There are now so many channels trying to put on original programs that there aren't enough gifted writers to go around. Any time something gets so big, the product gets watered down.
The other big change is the audience. When I started in television, it was brand new. It was the miracle over in the corner of your room. Now the audience has seen every story line. People have heard every joke. They can predict the plot almost before a show starts. That's a hard, sophisticated audience to reach.
2 The networks have struggled to launch new comedy hits. What advice would you give them?
So much of the humor on new sitcoms plays to the lowest common denominator. Wit isn't given nearly as much attention as slipping on a banana peel. So much of the writing is so coarse, so obvious that it doesn't provide a shock, never mind a laugh. What makes something funny is alluding to it without laying it out explicitly. You let the audiences fill in the gaps and that's where the laughs come.
3 Networks in recent seasons have tried to reinvigorate the sitcom genre by doing away with the live audience and the laugh tracks. Now they're going in the opposite direction. Which way is smarter?
Having a live audience makes a world of difference to the acting. It keeps your timing sharp. When something doesn't work, the actor can sense the reaction from the audience and quickly move on. On the other hand, if you get a laugh you pause a second and don't walk into it. It's very subtle but I think it comes through the camera.

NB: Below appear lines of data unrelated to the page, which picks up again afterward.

(* ===== verification/LuaRun.v ===== *)
(** * What instructions of the Lua machine compute

    Concatenation joins the texts of all its operands; results and arguments of calls are
    cut or filled with nil to what is wanted; what is beyond the parameters of a function
    comes back from [...]. *)
From Stdlib Require Import ZArith Lia Ascii.
From stdpp Require Import base option list gmap strings.
From S2P Require Import Prelude GoNum GoFmt Strconv LuaInstr LuaTable LuaTableProps LuaScan LuaProto LuaState LuaCall LuaVM LuaLoad LuaVMFacts.
From Stdlib Require Import SpecFloat.

Section world.
Context {Wd : World}.

(** ** The stack as a list *)

Lemma set_stack_same s : set_stack (stack s) s = s.
Proof. by destruct s. Qed.
Lemma set_top_same s : set_top (top s) s = s.
Proof. by destruct s. Qed.

(** An index of the stack and the position in its list. *)
Lemma stack_at_mid {B} lo v hi i (f : value → lua B) s : stack s = lo ++ v :: hi → i = Z.of_nat (length lo) → (stack_at i ≫= f) s = f v s.
Proof.
  intros Hs ->. apply stack_at_done; [lia|]. rewrite Hs, Nat2Z.id, lookup_app_r by lia. by rewrite Nat.sub_diag.
Qed.
Lemma stack_put_mid {B} lo v w hi i (f : unit → lua B) s : stack s = lo ++ v :: hi → i = Z.of_nat (length lo) →
  (stack_put i w ≫= f) s = f () (set_stack (lo ++ w :: hi) s).
Proof.
  intros Hs ->. rewrite stack_put_done by (rewrite Hs, length_app; simpl; lia). rewrite Hs, Nat2Z.id.
  rewrite insert_app_r_alt by lia. by rewrite Nat.sub_diag.
Qed.

(** ** Concatenation *)

Definition text (v : value) : string := default ""%string (toString v).
Definition is_text (v : value) : Prop := text_or_number v = true.
Lemma toString_text v : is_text v → toString v = Some (text v).
Proof. by destruct v. Qed.
Definition texts (vs : list value) : list string := map text vs.
Definition joined (vs : list value) : string := String.concat "" (texts vs).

4 Are there any modern sitcoms that you like?
I love The Office on NBC. I want every season of it on DVD. That's a show that risks getting too artsy. I hope they avoid that trap. But right now I think the writing is very witty.
5 A network executive recently remarked that The Golden Girls has become a cult phenomenon among gay men. Why do you think that is?
For starters, the gays know funny. There has always been a huge cult following for the show in the gay community. When the show was originally airing, the gay bars on Saturday night would all shut off their music at nine o'clock, put on the show, and then start up the music and start dancing again afterward. We always got such a kick out of that.
6 Do you have any other projects in the pipeline?
My optimism runs eternal. You just can't get rid of me, you know.